Newborn screening (NBS) for Krabbe disease (KD) began in New York (NY) in August 2006. In summary, after eight years of screening there were five infants identified with early-onset Krabbe disease. Four underwent transplant, two are surviving with moderate to severe handicaps, and two died from transplant-related complications. An additional forty-six asymptomatic infants were found to be at moderate or high risk for disease. Screening for KD is both analytically and medically challenging; since screening for KD possesses both of these challenges, and many more, the lessons learned thus far could be used to predict the challenges that may be faced when screening for other lysosomal storage disorders (LSDs). This paper briefly reviews reports of NBS for LSDs from varied world programs. The challenges encountered in screening for KD in NY will be highlighted, and this experience, combined with hindsight, will inform what may be expected in the future as screening for LSDs expands.
“…As per another, the 1000 Genomes Project, there are around 20,000-23,000 different ions in synonymous and no synonymous locales of the human genome. Despite the fact that not every one of them are practically important, 530-610 of the variations have useful effect by causing in-frame cancellations and inclusions, untimely stop codons, frame shifts, or by disturbing join locales (4). In spite of various examinations, researchers are as yet confronting a colossal test in unwinding what the succession implies and in choosing whether or not a discovered variation is pathogenic.…”
In biomedical technologies, Gene functional analysis is an emerging concept in understands the DNA sequence and gene product analysis and gene interaction in different real time medical applications. Finding data sequences of gene functionalities. There are many techniques have been used to progress functionality of functionality of genome analysis. In this paper, we present algorithmic, calculation oriented and mathematical comparison under analysis of genome. We develop techniques for dynamic and automatic calculation of Genome relations; these relations are enabled in automatic identification of orthodox for Genome from redundant Genes in yeast Genome. We present a method to identify automatic protein to protein interaction Based on related patterns related to specific presentations, we observe understand frame of functional proteins were developed to find Gene identification with accurate and reliable formations like sensitivity & specificity. We also present methods for systematic "denovo" identification of motifs. The techniques do not depend on previous information of gene operate and in that way stand out from the present literary works on computational design finding. Based on the genome-wide preservation styles of known elements, we designed three preservation requirements that we used to discover novel motifs. Our comparative results give comparative genomic to process our outstanding of any pieces. Our proposed techniques are flexible to verify comprehensive data genes and provide reliable research on complicated genomes on human specifications.

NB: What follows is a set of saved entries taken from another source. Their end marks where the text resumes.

(** [get_valid_float_input] skips the lines that [float] refuses, with one
    complaint for each, and returns what [float] reads from the first line
    it accepts, leaving the lines after it unread; when [float] refuses
    every line left, it reads them all and ends with [EOFError]. *)
Theorem get_valid_float_input_skips
    (prompt : string) (bad : list str) (fuel : nat) (self : ATM) (n : nat) :
  Forall (fun line => float_of_str line = None) bad ->
  (List.length bad < fuel)%nat ->
  (forall good x rest,
      float_of_str good = Some x ->
      get_valid_float_input float_of_str fuel prompt
        (mkWorld self (bad ++ good :: rest) n)
      = (Returned x, mkWorld self rest (n + List.length bad + 1),
         flat_map (fun _ => refused_line prompt) bad
         ++ [Ask (PyStr.lit prompt)]))
  /\ get_valid_float_input float_of_str fuel prompt (mkWorld self bad n)
     = (Raised EOFError, mkWorld self [] (n + List.length bad),
        flat_map (fun _ => refused_line prompt) bad
        ++ [Ask (PyStr.lit prompt)]).
Proof.
  revert fuel n. induction bad as [|line bad IH]; intros fuel n Hbad Hfuel.
  - destruct fuel as [|fuel]; [simpl in Hfuel; lia|]. split.
    + intros good x rest Hgood. cbn [get_valid_float_input app].
      unfold sbind, input. cbn [stdin atm reads]. rewrite Hgood.
      unfold sret. simpl. repeat f_equal. lia.
    + cbn [get_valid_float_input]. unfold sbind, input. cbn [stdin].
      simpl. repeat f_equal. lia.
  - apply Forall_cons_iff in Hbad as [Hline Hbad].
    destruct fuel as [|fuel]; [simpl in Hfuel; lia|]. simpl in Hfuel.
    destruct (IH fuel (S n) Hbad ltac:(lia)) as [IHgood IHeof]. split.
    + intros good x rest Hgood.
      cbn [get_valid_float_input app].
      unfold sbind at 1. unfold input. cbn [stdin atm reads]. rewrite Hline.
      unfold sbind at 1. unfold say, emit.
      rewrite (IHgood good x rest Hgood).
      simpl. repeat f_equal. lia.
    + cbn [get_valid_float_input].
      unfold sbind at 1. unfold input. cbn [stdin atm reads]. rewrite Hline.
      unfold sbind at 1. unfold say, emit.
      rewrite IHeof.
      simpl. repeat f_equal. lia.
Qed.

(** One round of the PIN loop on a card that is not blocked. *)
Lemma pin_loop_round (fuel : nat) (self : ATM) (p : str) (rest : list str)
    (n : nat) :
  (self.(pin_attempts) >=? self.(max_pin_attempts)) = false ->
  pin_loop float_of_str clock (S fuel) (mkWorld self (p :: rest) n)
  = if PyStr.eqb p self.(pin) then
      prepend [Ask (PyStr.lit "ENTER THE PIN: ")]
        (menu_loop float_of_str clock fuel
           (mkWorld (set_pin_attempts 0 self) rest (S n)))
    else
      let self' := set_pin_attempts (self.(pin_attempts) + 1) self in
      let said :=
        wrong_pin_events
          (self.(max_pin_attempts) - (self.(pin_attempts) + 1)) in
      if self.(pin_attempts) + 1 >=? 3 then
        (Returned tt, mkWorld self' rest (S n),
         said ++ [Say (PyStr.lit
                         "Card blocked. Please contact customer support.")])
      else
        prepend said (pin_loop float_of_str clock fuel (mkWorld self' rest (S n))).
Proof.
  intros Hopen. cbn [pin_loop].
  unfold sbind at 1. unfold getpass, input. cbn [stdin atm reads].
  unfold sbind at 1. unfold on_atm. cbn [stdin atm reads].
  rewrite validate_pin_eq, Hopen.
  destruct (PyStr.eqb p (pin self)).
  - unfold prepend.
    destruct (menu_loop _ _ _ _) as [[c w'] o]. reflexivity.
  - cbv zeta. unfold sbind, get_atm. cbn [atm set_pin_attempts pin_attempts].
    destruct (pin_attempts self + 1 >=? 3).
    + reflexivity.
    + unfold prepend.
      destruct (pin_loop _ _ _ _) as [[c w'] o]. reflexivity.
Qed.

Lemma main_eq (fuel : nat) (self : ATM) (lines : list str) (n : nat) :
  main float_of_str clock fuel (mkWorld self lines n)
  = prepend main_prelude
      (pin_loop float_of_str clock fuel (mkWorld ATM_init lines n)).
Proof.
  unfold main, sbind, new_atm, clear_screen, emit, prepend.
  cbn [stdin reads].
  destruct (pin_loop _ _ _ _) as [[c w'] o]. reflexivity.
Qed.

(** The PIN loop ends when it has more rounds than there are lines, and it
    keeps every property of [atm] that the methods keep. *)
Lemma ends_pin_loop (I : ATM -> Prop) :
  (forall c self, I self -> I (state (call_method c self))) ->
  forall fuel w,
    (List.length (stdin w) < fuel)%nat ->
    I (atm w) ->
    ends (pin_loop float_of_str clock fuel) w
      (fun _ w' => I (atm w'))
      (fun w' => I (atm w') /\ stdin w' = []).
Proof.
  intros Hstep. induction fuel as [|fuel IH]; intros w Hlen HI; [lia|].
  cbn [pin_loop]. apply ends_bind, ends_input.
  { intros Hnil. split; assumption. }
  intros p rest Hst. rewrite Hst in Hlen. simpl in Hlen.
  apply ends_bind, ends_on_atm. cbn [atm stdin reads].
  assert (HI' : I (state (validate_pin p (atm w)))).
  { rewrite <- (state_call_method (ValidatePin p)). apply Hstep, HI. }
  destruct (result (validate_pin p (atm w))).
  - eapply ends_weaken;
      [apply (ends_menu_loop I); [intros c self _; apply Hstep | | exact HI'] | |].
    + cbn [stdin]. lia.
    + intros _ w' [H _]. exact H.
    + auto.
  - unfold get_atm. apply ends_bind. unfold ends at 1.
    cbn [atm].
    destruct (_ >=? 3).
    + session_step. exact HI'.
    + apply IH; [cbn [stdin]; lia | exact HI'].
Qed.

scite is a Brooklyn-based organization that helps researchers better discover and understand research articles through Smart Citations–citations that display the context of the citation and describe whether the article provides supporting or contrasting evidence. scite is used by students and researchers from around the world and is funded in part by the National Science Foundation and the National Institute on Drug Abuse of the National Institutes of Health.